Einen „Anschlag auf die Demokratie“ nannte SPD-Kanzlerkandidat Martin Schulz die merkelsche Strategie des stoischen Aussitzens heikler Themen zum Schaden der politischen Mitbewerber.

Die Hamburger entwarfen – so scheint es fast – eine Kampagne die praktisch nichts sagt. Man könnte meinen, sie wolle Diskussionen ausweichen und den inneren Dialog in den Köpfen der Wahlberechtigten dämpfen. Womöglich visualisiert diese inhaltliche Schlichtheit Jean-Remy von Matt’s Einschätzung von Merkel als „überlegenes Produkt“. Die flauschige, schwarzrotgoldene Kernbotschaft ist laut CDU-Generalsekretär Dr. Peter Tauber „Deutschland liegt uns am Herzen.“

Nach 25 Jahren selbst auferlegter Enthaltung in Sachen Wahlkampfwerbung hatte Jung von Matt – nach agenturinterner demokratischer Willensbildung – mit dieser politischen Selbstbeschränkung gebrochen und sich mit einer Kampagne für den grünen österreichischen Bundespräsidenten Alexander van der Bellen warmgespielt. Zur Vorbereitung der CDU-Kampagne hatten Guy Luchting und Mariza Kompatzki von Jung von Matt als eine Art ‚embedded creatives‘ im ‚Coworking-Space‘ mit 30 Arbeitsplätzen in der CDU-Wahlkampfzentrale Konrad-Adenauer-Haus Quartier bezogen.

 

Die Motivik

Vor einem Hintergrund sich überlagernder schwarzer, roter und gelber Streifen inszenieren die Werber ein Set von sechs Motiven mit Claims von geringem kontroversen Potenzial. Sie alle umkreisen die zentralen CDU-Kompetenzfelder Sicherheit, Wirtschaft und Familie und gerinnen in der beliebigen Kernaussage „Für ein Deutschland, in dem wir gut und gerne leben.“ Für Heiterkeit in der Netzgemeinde sorgte Taubers Twitter-Hashtag #fedidwgugl und lud zu so mancher Vermutung bezüglich seiner Entstehung ein.

Peter Tauber ist vor seinem Laptop eingeschlafen und mit dem Kopf auf der Tastatur gelandet. Heraus kam der Hashtag #fedidwgugl.

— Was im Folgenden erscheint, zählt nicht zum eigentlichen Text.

(* ===== verification/PriceAction.v ===== *)
(** * Price action ([shared/lib/market/price_action.js])

    Swing points, the signals of the smart-money heuristics, divergences of
    price and oscillators, and the volume profile of the last session.  Bars
    are objects of the language; the signals do not depend on anything but
    the bars and the options given. *)

From Stdlib Require Import SpecFloat.
From S2P Require Import Prelude JsNumber JsString JsValue JsDate JsMap.
Open Scope Z_scope.
Open Scope js_scope.

(** ** Numbers of a series *)

Definition mean (values : list num) : option num :=
  match values with
  | [] => None
  | _ => Some (ndiv (fold_left nadd values (of_Z 0)) (of_Z (Z.of_nat (length values))))
  end.

(** One step of the average: [value * k + current * (1 - k)]. *)
Definition ema_step (multiplier current value : num) : num :=
  nadd (nmul value multiplier) (nmul current (nsub (of_Z 1) multiplier)).

(** [ema] for a positive period. *)
Definition ema (values : list num) (period : nat) : option num :=
  if (length values <? period)%nat then None
  else
    let multiplier := ndiv (of_Z 2) (of_Z (Z.of_nat period + 1)) in
    match mean (take period values) with
    | Some c => Some (fold_left (ema_step multiplier) (drop period values) c)
    | None => None
    end.

(** The gains and losses of the changes into the positions [from, from +
    count). *)
Definition gains_losses (closes : list num) (from count : nat) : num * num :=
  fold_left (fun (gl : num * num) i =>
      let change := nsub (nth i closes NaN) (nth (i - 1) closes NaN) in
      if nle (of_Z 0) change then (nadd gl.1 change, gl.2) else (gl.1, nsub gl.2 change))
    (seq from count) (of_Z 0, of_Z 0).

(** [100 - 100 / (1 + gains / losses)] *)
Definition strength_index (gains losses : num) : num :=
  nsub (of_Z 100) (ndiv (of_Z 100) (nadd (of_Z 1) (ndiv gains losses))).

Definition rsi_int (closes : list num) (period : nat) : option num :=
  if (length closes <=? period)%nat then None
  else
    let '(gains, losses) := gains_losses closes (length closes - period) period in
    Some (if neqb losses (of_Z 0) then of_Z 100 else strength_index gains losses).

(** [rsi] for the period of an option: any whole number, an infinity, or
    not a number, for which its loop does not run. *)
Definition rsi (closes : list num) (period : num) : option num :=
  match num_to_Z period with
  | Some p => rsi_int closes (Z.to_nat p)
  | None => if is_nan period then Some (of_Z 100) else None
  end.

Definition macd (closes : list num) : option num :=
  if (length closes <? 26)%nat then None
  else
    match ema closes 12, ema closes 26 with
    | Some fast, Some slow => Some (nsub fast slow)
    | _, _ => None
    end.

(** ** Swing points *)

Record Swing := { s_index : Z; s_timestamp : val; s_price : num }.

(** A numeric field of a bar. *)
Definition at_field (k : string) (bar : val) : num := to_number (prop bar k).
Definition high : val -> num := at_field "high".
Definition low : val -> num := at_field "low".
Definition close : val -> num := at_field "close".

Definition has_number (k : string) (bar : val) : bool := number_is_finite (prop bar k).

(** The peers of position [i], at most [lookback] away. *)
Definition peers (bars : list val) (i lookback : nat) : list val :=
  map (fun j => nth j bars VUndef) (List.filter (fun j => negb (j =? i)%nat) (seq (i - lookback) (2 * lookback + 1))).

Definition is_swing_high (bars : list val) (lookback i : nat) : bool :=
  let bar := nth i bars VUndef in
  forallb (fun peer => negb (truthy peer && has_number "high" peer && nlt (high bar) (high peer))) (peers bars i lookback).
Definition is_swing_low (bars : list val) (lookback i : nat) : bool :=
  let bar := nth i bars VUndef in
  forallb (fun peer => negb (truthy peer && has_number "low" peer && nlt (low peer) (low bar))) (peers bars i lookback).

Definition can_swing (bars : list val) (i : nat) : bool :=
  let bar := nth i bars VUndef in truthy bar && has_number "high" bar && has_number "low" bar.

Definition swing_at (k : string) (bars : list val) (i : nat) : Swing :=
  let bar := nth i bars VUndef in
  {| s_index := Z.of_nat i; s_timestamp := prop bar "timestamp"; s_price := at_field k bar |}.

(** The positions with [lookback] bars on both sides. *)
Definition inner (bars : list val) (lookback : nat) : list nat := seq lookback (length bars - 2 * lookback).

Definition swing_highs (bars : list val) (lookback : nat) : list Swing :=
  map (swing_at "high" bars)
    (List.filter (fun i => can_swing bars i && is_swing_high bars lookback i) (inner bars lookback)).
Definition swing_lows (bars : list val) (lookback : nat) : list Swing :=
  map (swing_at "low" bars)
    (List.filter (fun i => can_swing bars i && is_swing_low bars lookback i) (inner bars lookback)).

(** [Math.max(least, Math.floor(v))] *)
Definition whole_option (least : Z) (v : num) : num := nmax (of_Z least) (nfloor v).

Record Swings := { sw_highs : list Swing; sw_lows : list Swing }.

Definition swingPoints (bars : list val) (strength : num) : Swings :=
  match num_to_Z (whole_option 1 strength) with
  | None => {| sw_highs := []; sw_lows := [] |}
  | Some lookback => {| sw_highs := swing_highs bars (Z.to_nat lookback); sw_lows := swing_lows bars (Z.to_nat lookback) |}
  end.

Definition lastTwo {A} (values : list A) : option A * option A :=
  match rev values with
  | last :: previous :: _ => (Some previous, Some last)
  | _ => (None, None)
  end.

— alf frommer (@siegstyle) 22. Juni 2017

Wohlig warm ums Herz wird den Betrachtern des Plakates beim Anblick der gütig lächelnden Angela Merkel. Da sind die kontroversen Aspekte ihrer Kanzlerschaft schnell vergessen.

 

Ein Motiv textet: „Europa stärken heißt Deutschland stärken.“ Der subtile Appell setzt geschickt den Hebel bei eventuellen Resten von Nationalgefühl beim wahlberechtigten Bewohner der BRD an, wohl um für ein Europa zu werben, das Deutschland nützt. Manch ein des Deutschen mächtiger Bürger anderer europäischer Staaten wird diesen Spruch zum ‚Exportweltmeister‘ womöglich mit Stirnrunzeln goutieren.

Wir wollen Europa nicht den Populisten überlassen„, kommentierte Tauber auf der Pressekonferenz am 22. Juni 2017 die in ihrer intellektuellen Schlichtheit durchaus populistisch lesbare und dabei recht unkreative Kampagne.

Die Plakate sollen in einer Auflage von insgesamt 300.000 Exemplaren ab sechs Wochen vor dem 24. September 2017 in ganz Deutschland für weitere vier Jahre Wohlbefinden unter Merkel werben. Insgesamt kann die CDU etwa 20 Millionen Euro für den Wahlkampf investieren.